I finished Joseph O'Connor's Ghost Light and it is indeed as exquisite a read as I thought midway through the novel. Can I go back and elaborate on a few initial perceptions? It did take me a while to orient myself, but the second person narration wasn't nearly so jarring as I first thought. As a matter of fact after I gave myself a chance to get caught up in the story I didn't even think about it. Molly narrates the story, though it moves about in time and the tense shifts about, but Molly has such a unique voice it wasn't a bad place to be at all--inside her head for much of the story. Why I was confused about Molly and her sister is now beyond me, but I think I sometimes make stories harder than they actually are. Sometimes it's better not to worry about all the small details up front and just get a grasp of what's going on--the rest will follow.
I do want to note that O'Connor emphasizes that his story of J.M. Synge and Molly Allgood/Maire O'Neill is highly fictionalized. He took liberties with the facts in creating his story, but he does give reading suggestions if you want to learn more about the two. And interestingly he grew up a mile from the house where John Synge and his mother lived their last years. How's that for inspiration? Kimbofo at Reading Matters was lucky enough to have recently heard him speak, do go take a peek at her post complete with photo of O' Connor. I've already set this one aside in my mind as a favorite read of the year.
You'll never guess what I've started reading next.

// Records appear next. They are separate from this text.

(** ** Operations. *)
Definition has_all (s ks : DispatchKeySet) : bool := Z.land s ks =? ks.
Definition has (s : DispatchKeySet) (t : DispatchKey) : bool := has_all s (ks_key t).
Definition has_backend (s : DispatchKeySet) (t : BackendComponent) : bool := has_all s (ks_backend t).
Definition has_any (s ks : DispatchKeySet) : bool := negb (Z.land s ks =? 0).
Definition isSupersetOf (s ks : DispatchKeySet) : bool := Z.land s ks =? ks.
Definition ks_or (s other : DispatchKeySet) : DispatchKeySet := Z.lor s other.
Definition ks_and (s other : DispatchKeySet) : DispatchKeySet := Z.land s other.
Definition ks_minus (s other : DispatchKeySet) : DispatchKeySet :=
  Z.land s (Z.lor full_backend_mask (not64 other)).
Definition ks_xor (s other : DispatchKeySet) : DispatchKeySet := Z.lxor s other.
Definition add (s : DispatchKeySet) (t : DispatchKey) : DispatchKeySet := ks_or s (ks_key t).
Definition remove (s : DispatchKeySet) (t : DispatchKey) : DispatchKeySet :=
  Z.land s (not64 (Z.land (ks_key t) (not64 full_backend_mask))).
Definition remove_backend (s : DispatchKeySet) (b : BackendComponent) : DispatchKeySet :=
  Z.land s (not64 (ks_backend b)).
Definition ks_empty (s : DispatchKeySet) : bool := s =? 0.

Definition ks_FULL_AFTER (t : DispatchKey) : DispatchKeySet :=
  add (Z.shiftl 1 (num_backends + to_u8 (dk_val (toFunctionalityKey t)) - 1) - 1) PythonDispatcher.

(** ** Priorities and the operator table. *)
Definition indexOfHighestBit (s : DispatchKeySet) : Z := 64 - countLeadingZeros s.

Definition highestFunctionalityKey (s : DispatchKeySet) : DispatchKey :=
  let functionality_idx := indexOfHighestBit s in
  if functionality_idx <? num_backends then Undefined
  else to_dk (functionality_idx - num_backends).

Definition highestBackendKey (s : DispatchKeySet) : BackendComponent :=
  let backend_idx := indexOfHighestBit (Z.land s full_backend_mask) in
  if backend_idx =? 0 then InvalidBit else to_bc backend_idx.

Definition highestPriorityTypeId (s : DispatchKeySet) : DispatchKey :=
  let functionality_k := highestFunctionalityKey s in
  if isPerBackendFunctionalityKey functionality_k then
    toRuntimePerBackendFunctionalityKey functionality_k (highestBackendKey s)
  else functionality_k.

Record FunctionalityOffsetAndMask : Type := mkOffsetAndMask { offset : Z; mask : Z }.

(** The loop of [initializeFunctionalityOffsetsAndMasks]; [prev] is the entry
    before [functionality_idx]. *)
Fixpoint offsets_loop (prev : FunctionalityOffsetAndMask) (functionality_idx : Z) (count : nat)
    : list FunctionalityOffsetAndMask :=
  match count with
  | O => []
  | S count' =>
      let k := to_dk functionality_idx in
      let next_offset := offset prev + (if mask prev =? 0 then 1 else num_backends) in
      let next_mask := if isPerBackendFunctionalityKey k then full_backend_mask else 0 in
      let e := mkOffsetAndMask next_offset next_mask in
      e :: offsets_loop e (functionality_idx + 1) count'
  end.

Definition initializeFunctionalityOffsetsAndMasks : result (list FunctionalityOffsetAndMask) :=
  let first := mkOffsetAndMask 0 0 in
  let offsets_and_masks := first :: offsets_loop first 1 (Z.to_nat (num_functionality_keys - 1)) in
  _ ← TORCH_INTERNAL_ASSERT
        (offset (nth (Z.to_nat (num_functionality_keys - 1)) offsets_and_masks first)
         =? num_runtime_entries - 1) "num_runtime_entries: ";
  Ok offsets_and_masks.

Definition offsetsAndMasks : list FunctionalityOffsetAndMask :=
  match initializeFunctionalityOffsetsAndMasks with Ok l => l | Throw _ => [] end.

Definition getDispatchTableIndexForDispatchKeySet (s : DispatchKeySet) : Z :=
  let functionality_idx := indexOfHighestBit (Z.shiftr s num_backends) in
  let offset_and_mask := nth (Z.to_nat functionality_idx) offsetsAndMasks (mkOffsetAndMask 0 0) in
  let backend_idx := indexOfHighestBit (Z.shiftr (Z.land s (mask offset_and_mask)) 1) in
  offset offset_and_mask + backend_idx.

Definition getBackendIndex (s : DispatchKeySet) : Z :=
  indexOfHighestBit (Z.shiftr (Z.land s full_backend_mask) 1).

Definition getDispatchTableIndexForDispatchKey (k : DispatchKey) : Z :=
  getDispatchTableIndexForDispatchKeySet (ks_key k).

(** ** The iterator. *)
Record iterator : Type := mkIterator {
  next_functionality_ : Z;
  next_backend_ : Z;
  current_dispatchkey_idx_ : Z;
  current_backendcomponent_idx_ : Z }.

Definition end_iter_mask_val : Z := num_backends + num_functionality_keys.
Definition end_iter_key_val : Z := num_functionality_keys.

#[export] Instance iterator_eq_dec : EqDecision iterator.
Proof. solve_decision. Defined.

(** [operator++] on the set [data]; [fuel] bounds the functionalities skipped
    because the set has no backend. *)
Fixpoint increment (fuel : nat) (data : Z) (it : iterator) : result iterator :=
  match fuel with
  | O => Throw (InternalAssert "fuel")
  | S fuel' =>
      _ ← TORCH_INTERNAL_ASSERT (next_functionality_ it <=? end_iter_mask_val) "";
      _ ← TORCH_INTERNAL_ASSERT (next_backend_ it <=? num_backends) "";
      let masked_functionality_bits := Z.land (maskTrailingZeros (next_functionality_ it)) data in
      let masked_backend_bits :=
        Z.land (Z.land (maskTrailingZeros (next_backend_ it)) full_backend_mask) data in
      let first_functionality_idx := findFirstSet masked_functionality_bits in
      let first_backendcomponent_idx := findFirstSet masked_backend_bits in
      if (first_functionality_idx =? u64_max) || (next_functionality_ it =? end_iter_mask_val) then
        Ok (mkIterator end_iter_mask_val 0 end_iter_key_val end_iter_key_val)
      else
        let new_next_functionality := first_functionality_idx + 1 in
        let new_backendcomponent_idx := first_backendcomponent_idx + 1 in
        let next_dispatchkey_idx := new_next_functionality - num_backends in
        if isPerBackendFunctionalityKey (to_dk next_dispatchkey_idx) then
          if first_backendcomponent_idx =? u64_max then
            increment fuel' data
              (mkIterator new_next_functionality (next_backend_ it)
                 (current_dispatchkey_idx_ it) (current_backendcomponent_idx_ it))
          else
            let next_backendcomponent_bits :=
              Z.land (Z.land (maskTrailingZeros (first_backendcomponent_idx + 1)) full_backend_mask)
                data in
            let next_backendcomponent_idx := findFirstSet next_backendcomponent_bits in
            if next_backendcomponent_idx =? u64_max then
              Ok (mkIterator new_next_functionality 0 next_dispatchkey_idx new_backendcomponent_idx)
            else
              Ok (mkIterator (next_functionality_ it) (first_backendcomponent_idx + 1)
                    next_dispatchkey_idx new_backendcomponent_idx)
        else
          _ ← TORCH_INTERNAL_ASSERT (next_backend_ it =? 0) "";
          Ok (mkIterator new_next_functionality (next_backend_ it) next_dispatchkey_idx
                (current_backendcomponent_idx_ it))
  end.

Definition iterator_fuel : nat := 64.

(** The constructor of the iterator moves to the first key. *)
Definition make_iterator (data next_functionality next_backend : Z) : result iterator :=
  _ ← TORCH_INTERNAL_ASSERT (num_backends <=? next_functionality) "num_backends=";
  increment iterator_fuel data
    (mkIterator next_functionality next_backend end_iter_key_val end_iter_key_val).

Definition ks_begin (s : DispatchKeySet) : result iterator := make_iterator s num_backends 0.
Definition ks_end (s : DispatchKeySet) : result iterator := make_iterator s end_iter_mask_val 0.

(** [operator*]. *)
Definition deref (it : iterator) : result DispatchKey :=
  let functionality_key := to_dk (current_dispatchkey_idx_ it) in
  if isPerBackendFunctionalityKey functionality_key then
    let next_key :=
      toRuntimePerBackendFunctionalityKey functionality_key (to_bc (current_backendcomponent_idx_ it)) in
    _ ← TORCH_INTERNAL_ASSERT
          (bc_eqb (toBackendComponent next_key) (to_bc (current_backendcomponent_idx_ it)))
          "Tried to map functionality key ";
    Ok next_key
  else Ok functionality_key.

(** A range-based [for] over the set: the keys the body sees. *)
Fixpoint for_loop (fuel : nat) (data : Z) (it last : iterator) : result (list DispatchKey) :=
  if decide (it = last) then Ok []
  else
    match fuel with
    | O => Throw (InternalAssert "fuel")
    | S fuel' =>
        k ← deref it;
        it ← increment iterator_fuel data it;
        ks ← for_loop fuel' data it last;
        Ok (k :: ks)
    end.

Definition iterate (s : DispatchKeySet) : result (list DispatchKey) :=
  b ← ks_begin s;
  e ← ks_end s;
  for_loop 1024 s b e.

(** [operator<<] and [toString]. *)
Fixpoint print_keys (first : bool) (ks : list DispatchKey) : string :=
  match ks with
  | [] => ""
  | k :: ks' => (if first then "" else ", ") +:+ toString k +:+ print_keys false ks'
  end.
Definition toString_ks (ts : DispatchKeySet) : result string :=
  if ks_empty ts then Ok "DispatchKeySet()"
  else
    ks ← iterate ts;
    Ok ("DispatchKeySet(" +:+ print_keys true ks +:+ ")").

My niece is a reluctant reader. I try and press books on her and talk about reading, but she is usually pretty indifferent. If I spot her reading it's because her mom has told her she needs to spend a little time each night reading a book or her teacher has given her homework, but it never seems to be due to her own initiative. It's almost always a matter of getting the right book to the right reader, isn't it? She has apparently found that book. Chasing Alliecat by Rebecca Fjelland Davis is the book she is reading in class at the moment and she has been totally captivated by it. She was telling me about it and I told her it did sound good, and maybe I should read it when she finished. Little did I know that she would go back to her teacher and ask her for another copy for me to read, too. So she instead pressed a book into my hands! I'm not a big reader of YA literature, but how can I not read along when she is so excited about the story? Besides I want to give her all the encouragement I can so she will look for more books.

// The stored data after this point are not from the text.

(* ===== verification/ScalarType.v ===== *)
(** * Scalar types and type promotion.

    The enumeration of torch/headeronly/core/ScalarType.h, with the macro list
    that generates it written out, the predicates and conversions of
    c10/core/ScalarType.h, [promoteTypes], the names of the dtypes and the map
    from names to dtypes of c10/core/ScalarType.cpp, the default dtypes of
    c10/core/DefaultDtype.cpp and the result type of an operation of
    aten/src/ATen/native/TypeProperties.cpp.  The property of [promoteTypes] is
    stated against a reference order: ranges for the integer types, precision
    and exponent range for the floating-point ones. *)

From S2P Require Import Prelude.

Inductive ScalarType : Type :=
  | Byte | Char | Short | Int | Long | Half | Float | Double | ComplexHalf | ComplexFloat |
  ComplexDouble | Bool | QInt8 | QUInt8 | QInt32 | BFloat16 | QUInt4x2 | QUInt2x4 | Bits1x8 |
  Bits2x4 | Bits4x2 | Bits8 | Bits16 | Float8_e5m2 | Float8_e4m3fn | Float8_e5m2fnuz |
  Float8_e4m3fnuz | UInt16 | UInt32 | UInt64 | UInt1 | UInt2 | UInt3 | UInt4 | UInt5 | UInt6 |
  UInt7 | Int1 | Int2 | Int3 | Int4 | Int5 | Int6 | Int7 | Float8_e8m0fnu | Float4_e2m1fn_x2 |
  Undefined | NumOptions.

(** The expansion of AT_FORALL_SCALAR_TYPES_WITH_COMPLEX_AND_QINTS, in its
    order: all enumerators but [Undefined] and [NumOptions]. *)
Definition forall_scalar_types : list ScalarType :=
  [Byte; Char; Short; Int; Long; Half; Float; Double; ComplexHalf; ComplexFloat; ComplexDouble;
  Bool; QInt8; QUInt8; QInt32; BFloat16; QUInt4x2; QUInt2x4; Bits1x8; Bits2x4; Bits4x2; Bits8;
  Bits16; Float8_e5m2; Float8_e4m3fn; Float8_e5m2fnuz; Float8_e4m3fnuz; UInt16; UInt32; UInt64;
  UInt1; UInt2; UInt3; UInt4; UInt5; UInt6; UInt7; Int1; Int2; Int3; Int4; Int5; Int6; Int7;
  Float8_e8m0fnu; Float4_e2m1fn_x2].

(** The value of an enumerator. *)
Definition st_val (t : ScalarType) : Z :=
  match t with
  | Byte => 0 | Char => 1 | Short => 2 | Int => 3 | Long => 4 | Half => 5 | Float => 6 | Double
  => 7 | ComplexHalf => 8 | ComplexFloat => 9 | ComplexDouble => 10 | Bool => 11 | QInt8 => 12 |
  QUInt8 => 13 | QInt32 => 14 | BFloat16 => 15 | QUInt4x2 => 16 | QUInt2x4 => 17 | Bits1x8 => 18
  | Bits2x4 => 19 | Bits4x2 => 20 | Bits8 => 21 | Bits16 => 22 | Float8_e5m2 => 23 |
  Float8_e4m3fn => 24 | Float8_e5m2fnuz => 25 | Float8_e4m3fnuz => 26 | UInt16 => 27 | UInt32 =>
  28 | UInt64 => 29 | UInt1 => 30 | UInt2 => 31 | UInt3 => 32 | UInt4 => 33 | UInt5 => 34 |
  UInt6 => 35 | UInt7 => 36 | Int1 => 37 | Int2 => 38 | Int3 => 39 | Int4 => 40 | Int5 => 41 |
  Int6 => 42 | Int7 => 43 | Float8_e8m0fnu => 44 | Float4_e2m1fn_x2 => 45 | Undefined => 46 |
  NumOptions => 47
  end.

Definition all_scalar_types : list ScalarType := forall_scalar_types ++ [Undefined; NumOptions].

Definition to_st (v : Z) : ScalarType := nth (Z.to_nat v) all_scalar_types NumOptions.

Lemma to_st_val t : to_st (st_val t) = t.
Proof. by destruct t. Qed.

(** [operator==] of the enumeration. *)
Definition st_eqb (a b : ScalarType) : bool := st_val a =? st_val b.

Lemma st_eqb_eq a b : st_eqb a b = true ↔ a = b.
Proof.
  unfold st_eqb. rewrite Z.eqb_eq. split; [|by intros ->].
  intros E. by rewrite <- (to_st_val a), E, to_st_val.
Qed.

#[export] Instance st_eq_dec : EqDecision ScalarType.
Proof.
  intros a b. destruct (st_eqb a b) eqn:E.
  - left. by apply st_eqb_eq.
  - right. intros H. apply st_eqb_eq in H. congruence.
Defined.

#[export] Instance scalar_type_inhabited : Inhabited ScalarType := populate Undefined.

(** ** Strings and sizes. *)
Definition toString (t : ScalarType) : string :=
  match t with
  | Byte => "Byte" | Char => "Char" | Short => "Short" | Int => "Int" | Long => "Long" | Half =>
  "Half" | Float => "Float" | Double => "Double" | ComplexHalf => "ComplexHalf" | ComplexFloat
  => "ComplexFloat" | ComplexDouble => "ComplexDouble" | Bool => "Bool" | QInt8 => "QInt8" |
  QUInt8 => "QUInt8" | QInt32 => "QInt32" | BFloat16 => "BFloat16" | QUInt4x2 => "QUInt4x2" |
  QUInt2x4 => "QUInt2x4" | Bits1x8 => "Bits1x8" | Bits2x4 => "Bits2x4" | Bits4x2 => "Bits4x2" |
  Bits8 => "Bits8" | Bits16 => "Bits16" | Float8_e5m2 => "Float8_e5m2" | Float8_e4m3fn =>
  "Float8_e4m3fn" | Float8_e5m2fnuz => "Float8_e5m2fnuz" | Float8_e4m3fnuz => "Float8_e4m3fnuz"
  | UInt16 => "UInt16" | UInt32 => "UInt32" | UInt64 => "UInt64" | UInt1 => "UInt1" | UInt2 =>
  "UInt2" | UInt3 => "UInt3" | UInt4 => "UInt4" | UInt5 => "UInt5" | UInt6 => "UInt6" | UInt7 =>
  "UInt7" | Int1 => "Int1" | Int2 => "Int2" | Int3 => "Int3" | Int4 => "Int4" | Int5 => "Int5" |
  Int6 => "Int6" | Int7 => "Int7" | Float8_e8m0fnu => "Float8_e8m0fnu" | Float4_e2m1fn_x2 =>
  "Float4_e2m1fn_x2" | Undefined | NumOptions => "UNKNOWN_SCALAR"
  end.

I've only just started reading (she has already been grilling me on the story) but it seems like a good adventure story with a dash of mystery. The story revolves around three teens (they're about sixteen) in a small Minnesota town. The main protagonist, along with her younger brother, is staying with relatives while their parents are away. While riding their mountain bikes the three come across what appears to be the body (he's on the verge of death) of a priest. One of the three disappears and things really begin to get interesting. The first day my niece brought the book home, she wanted to sit and read together (will miracles never cease?), and then last night she was ready to start talking about the story--barely able to contain her excitement. I agree, though, this is a story that does grab you from the start. I think we all know what I'll be reading for the next couple of days!
It's that time of year again. The Longlist for the Orange Prize will be announced next Wednesday. I think I only managed to read one book from the Longlist, and that not even the winner. I bought a number of them, which still sit waiting for me. Jackie at Farmlane Books has made her predictions of what might appear on this year's list. I swear I am always reading loads of books but they never seem to coincide with the books that make prize lists. I'm still always curious about them, if only to find a few more good books to read.
This is already old news, but I am excited about it anyway. Did you know Virago is publishing several previously uncollected short stories by Daphne du Maurier? A bookseller with an interest in du Maurier's work has been searching for stories which appeared in magazines in the UK and US. The Doll will be published in the UK in May and the US in November. I'm not sure I'll be able to wait that long and will likely be splurging on a UK edition of the book. Maybe I should read one of the story collections I already have on hand by her? I've been a fan of her short stories for a while now as well.
And the books in my photo? I've not been sharing many of my library finds lately (at least not the newer releases), so I thought I'd show you what I brought home last night. The Hopkins Manuscript by R.C. Sherriff is a science fiction novel--Sherriff imagines what would happen if the moon crashed into the earth. I had not thought this was something I might like, but after reading a number of favorable reviews I thought it might make an interesting read after all. Catherine Aird's Past Tense is a police procedural featuring DCI Sloan and DC Crosby. Aird has written a number of mysteries, so I am coming in on the story well into the middle of it all. Maybe it won't matter. And the book on the bottom of the pile is the one I've just started. Very serendipitously I had just read a review in NYTBR about Imogen Robertson's Instruments of Darkness and it also happened to be on the hold shelf at my library. This is a mystery set in late 1700s Sussex. I'm not making the same mistake twice. There is a line of readers for this one....I'm starting to read now rather than waiting until the weekend before it's due back at the library.